*WHAT THE EXERCISE ASKS*: Below are records; output all of them exactly.

*TASK DATA*:
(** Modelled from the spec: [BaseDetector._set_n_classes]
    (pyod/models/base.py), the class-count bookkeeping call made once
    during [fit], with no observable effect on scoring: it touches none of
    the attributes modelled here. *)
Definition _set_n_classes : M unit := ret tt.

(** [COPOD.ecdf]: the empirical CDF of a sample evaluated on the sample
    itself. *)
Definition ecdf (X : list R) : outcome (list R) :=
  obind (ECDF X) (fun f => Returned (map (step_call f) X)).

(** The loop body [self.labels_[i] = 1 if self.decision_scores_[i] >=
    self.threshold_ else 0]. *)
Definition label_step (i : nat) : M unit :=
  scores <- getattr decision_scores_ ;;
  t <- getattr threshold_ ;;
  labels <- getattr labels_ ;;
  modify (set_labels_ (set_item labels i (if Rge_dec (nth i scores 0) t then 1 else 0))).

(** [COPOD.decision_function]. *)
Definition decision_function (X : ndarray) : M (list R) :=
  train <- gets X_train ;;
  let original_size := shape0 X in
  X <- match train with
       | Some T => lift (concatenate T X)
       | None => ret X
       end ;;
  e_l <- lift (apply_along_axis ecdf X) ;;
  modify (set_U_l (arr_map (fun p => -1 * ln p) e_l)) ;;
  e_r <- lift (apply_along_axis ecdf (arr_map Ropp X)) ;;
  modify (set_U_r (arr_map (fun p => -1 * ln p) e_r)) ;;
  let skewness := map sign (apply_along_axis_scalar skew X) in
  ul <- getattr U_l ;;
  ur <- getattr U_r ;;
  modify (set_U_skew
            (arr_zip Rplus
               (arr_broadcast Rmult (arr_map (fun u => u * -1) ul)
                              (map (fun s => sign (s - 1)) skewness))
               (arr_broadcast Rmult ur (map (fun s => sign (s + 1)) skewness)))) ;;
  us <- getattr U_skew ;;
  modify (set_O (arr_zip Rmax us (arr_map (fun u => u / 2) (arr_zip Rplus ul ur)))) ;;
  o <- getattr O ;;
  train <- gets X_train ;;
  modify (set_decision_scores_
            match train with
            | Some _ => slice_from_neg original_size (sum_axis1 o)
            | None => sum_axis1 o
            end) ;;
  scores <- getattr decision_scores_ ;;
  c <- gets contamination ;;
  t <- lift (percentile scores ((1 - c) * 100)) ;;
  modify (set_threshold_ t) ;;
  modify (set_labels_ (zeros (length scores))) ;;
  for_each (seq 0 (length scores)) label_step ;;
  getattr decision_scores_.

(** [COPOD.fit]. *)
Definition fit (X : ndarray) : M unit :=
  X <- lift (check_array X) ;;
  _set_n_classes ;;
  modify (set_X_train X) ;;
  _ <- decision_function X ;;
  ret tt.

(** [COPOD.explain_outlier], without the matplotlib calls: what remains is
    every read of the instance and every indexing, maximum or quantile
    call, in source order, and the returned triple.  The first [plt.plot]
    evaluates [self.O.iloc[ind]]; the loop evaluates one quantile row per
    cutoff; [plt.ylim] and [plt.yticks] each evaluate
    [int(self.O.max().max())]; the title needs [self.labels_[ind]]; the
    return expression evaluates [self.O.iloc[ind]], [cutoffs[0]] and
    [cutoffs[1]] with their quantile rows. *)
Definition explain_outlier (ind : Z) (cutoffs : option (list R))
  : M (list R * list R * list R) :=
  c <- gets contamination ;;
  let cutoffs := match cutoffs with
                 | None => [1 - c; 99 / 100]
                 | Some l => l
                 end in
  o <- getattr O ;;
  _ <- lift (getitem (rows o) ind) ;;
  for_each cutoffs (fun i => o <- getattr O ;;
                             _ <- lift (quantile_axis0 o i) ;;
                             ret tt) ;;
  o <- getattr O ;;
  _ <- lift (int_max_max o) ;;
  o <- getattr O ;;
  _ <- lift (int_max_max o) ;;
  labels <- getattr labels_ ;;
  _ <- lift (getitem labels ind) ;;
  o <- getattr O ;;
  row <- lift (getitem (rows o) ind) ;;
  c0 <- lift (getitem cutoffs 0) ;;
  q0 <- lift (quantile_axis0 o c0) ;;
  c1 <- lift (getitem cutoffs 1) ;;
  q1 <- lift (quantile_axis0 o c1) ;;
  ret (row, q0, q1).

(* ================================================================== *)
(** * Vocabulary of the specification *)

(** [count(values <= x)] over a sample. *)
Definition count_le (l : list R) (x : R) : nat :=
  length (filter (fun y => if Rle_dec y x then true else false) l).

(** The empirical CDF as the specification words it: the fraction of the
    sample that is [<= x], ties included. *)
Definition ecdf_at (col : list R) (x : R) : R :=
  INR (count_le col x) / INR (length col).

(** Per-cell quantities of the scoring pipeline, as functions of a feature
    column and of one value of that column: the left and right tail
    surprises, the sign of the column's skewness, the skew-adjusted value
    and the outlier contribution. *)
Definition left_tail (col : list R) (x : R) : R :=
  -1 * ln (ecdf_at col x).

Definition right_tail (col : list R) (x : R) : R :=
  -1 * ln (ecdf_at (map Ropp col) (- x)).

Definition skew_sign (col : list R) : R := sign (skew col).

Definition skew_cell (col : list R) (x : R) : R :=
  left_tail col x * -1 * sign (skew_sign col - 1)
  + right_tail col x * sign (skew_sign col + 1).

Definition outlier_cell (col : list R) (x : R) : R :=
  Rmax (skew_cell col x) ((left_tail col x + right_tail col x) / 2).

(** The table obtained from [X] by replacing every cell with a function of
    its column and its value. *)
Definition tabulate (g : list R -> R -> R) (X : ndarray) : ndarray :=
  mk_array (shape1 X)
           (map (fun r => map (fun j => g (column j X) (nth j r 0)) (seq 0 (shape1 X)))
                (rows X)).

*PROBLEM SOLUTION*:
(** Modelled from the spec: [BaseDetector._set_n_classes]
    (pyod/models/base.py), the class-count bookkeeping call made once
    during [fit], with no observable effect on scoring: it touches none of
    the attributes modelled here. *)
Definition _set_n_classes : M unit := ret tt.

(** [COPOD.ecdf]: the empirical CDF of a sample evaluated on the sample
    itself. *)
Definition ecdf (X : list R) : outcome (list R) :=
  obind (ECDF X) (fun f => Returned (map (step_call f) X)).

(** The loop body [self.labels_[i] = 1 if self.decision_scores_[i] >=
    self.threshold_ else 0]. *)
Definition label_step (i : nat) : M unit :=
  scores <- getattr decision_scores_ ;;
  t <- getattr threshold_ ;;
  labels <- getattr labels_ ;;
  modify (set_labels_ (set_item labels i (if Rge_dec (nth i scores 0) t then 1 else 0))).

(** [COPOD.decision_function]. *)
Definition decision_function (X : ndarray) : M (list R) :=
  train <- gets X_train ;;
  let original_size := shape0 X in
  X <- match train with
       | Some T => lift (concatenate T X)
       | None => ret X
       end ;;
  e_l <- lift (apply_along_axis ecdf X) ;;
  modify (set_U_l (arr_map (fun p => -1 * ln p) e_l)) ;;
  e_r <- lift (apply_along_axis ecdf (arr_map Ropp X)) ;;
  modify (set_U_r (arr_map (fun p => -1 * ln p) e_r)) ;;
  let skewness := map sign (apply_along_axis_scalar skew X) in
  ul <- getattr U_l ;;
  ur <- getattr U_r ;;
  modify (set_U_skew
            (arr_zip Rplus
               (arr_broadcast Rmult (arr_map (fun u => u * -1) ul)
                              (map (fun s => sign (s - 1)) skewness))
               (arr_broadcast Rmult ur (map (fun s => sign (s + 1)) skewness)))) ;;
  us <- getattr U_skew ;;
  modify (set_O (arr_zip Rmax us (arr_map (fun u => u / 2) (arr_zip Rplus ul ur)))) ;;
  o <- getattr O ;;
  train <- gets X_train ;;
  modify (set_decision_scores_
            match train with
            | Some _ => slice_from_neg original_size (sum_axis1 o)
            | None => sum_axis1 o
            end) ;;
  scores <- getattr decision_scores_ ;;
  c <- gets contamination ;;
  t <- lift (percentile scores ((1 - c) * 100)) ;;
  modify (set_threshold_ t) ;;
  modify (set_labels_ (zeros (length scores))) ;;
  for_each (seq 0 (length scores)) label_step ;;
  getattr decision_scores_.

(** [COPOD.fit]. *)
Definition fit (X : ndarray) : M unit :=
  X <- lift (check_array X) ;;
  _set_n_classes ;;
  modify (set_X_train X) ;;
  _ <- decision_function X ;;
  ret tt.

(** [COPOD.explain_outlier], without the matplotlib calls: what remains is
    every read of the instance and every indexing, maximum or quantile
    call, in source order, and the returned triple.  The first [plt.plot]
    evaluates [self.O.iloc[ind]]; the loop evaluates one quantile row per
    cutoff; [plt.ylim] and [plt.yticks] each evaluate
    [int(self.O.max().max())]; the title needs [self.labels_[ind]]; the
    return expression evaluates [self.O.iloc[ind]], [cutoffs[0]] and
    [cutoffs[1]] with their quantile rows. *)
Definition explain_outlier (ind : Z) (cutoffs : option (list R))
  : M (list R * list R * list R) :=
  c <- gets contamination ;;
  let cutoffs := match cutoffs with
                 | None => [1 - c; 99 / 100]
                 | Some l => l
                 end in
  o <- getattr O ;;
  _ <- lift (getitem (rows o) ind) ;;
  for_each cutoffs (fun i => o <- getattr O ;;
                             _ <- lift (quantile_axis0 o i) ;;
                             ret tt) ;;
  o <- getattr O ;;
  _ <- lift (int_max_max o) ;;
  o <- getattr O ;;
  _ <- lift (int_max_max o) ;;
  labels <- getattr labels_ ;;
  _ <- lift (getitem labels ind) ;;
  o <- getattr O ;;
  row <- lift (getitem (rows o) ind) ;;
  c0 <- lift (getitem cutoffs 0) ;;
  q0 <- lift (quantile_axis0 o c0) ;;
  c1 <- lift (getitem cutoffs 1) ;;
  q1 <- lift (quantile_axis0 o c1) ;;
  ret (row, q0, q1).

(* ================================================================== *)
(** * Vocabulary of the specification *)

(** [count(values <= x)] over a sample. *)
Definition count_le (l : list R) (x : R) : nat :=
  length (filter (fun y => if Rle_dec y x then true else false) l).

(** The empirical CDF as the specification words it: the fraction of the
    sample that is [<= x], ties included. *)
Definition ecdf_at (col : list R) (x : R) : R :=
  INR (count_le col x) / INR (length col).

(** Per-cell quantities of the scoring pipeline, as functions of a feature
    column and of one value of that column: the left and right tail
    surprises, the sign of the column's skewness, the skew-adjusted value
    and the outlier contribution. *)
Definition left_tail (col : list R) (x : R) : R :=
  -1 * ln (ecdf_at col x).

Definition right_tail (col : list R) (x : R) : R :=
  -1 * ln (ecdf_at (map Ropp col) (- x)).

Definition skew_sign (col : list R) : R := sign (skew col).

Definition skew_cell (col : list R) (x : R) : R :=
  left_tail col x * -1 * sign (skew_sign col - 1)
  + right_tail col x * sign (skew_sign col + 1).

Definition outlier_cell (col : list R) (x : R) : R :=
  Rmax (skew_cell col x) ((left_tail col x + right_tail col x) / 2).

(** The table obtained from [X] by replacing every cell with a function of
    its column and its value. *)
Definition tabulate (g : list R -> R -> R) (X : ndarray) : ndarray :=
  mk_array (shape1 X)
           (map (fun r => map (fun j => g (column j X) (nth j r 0)) (seq 0 (shape1 X)))
                (rows X)).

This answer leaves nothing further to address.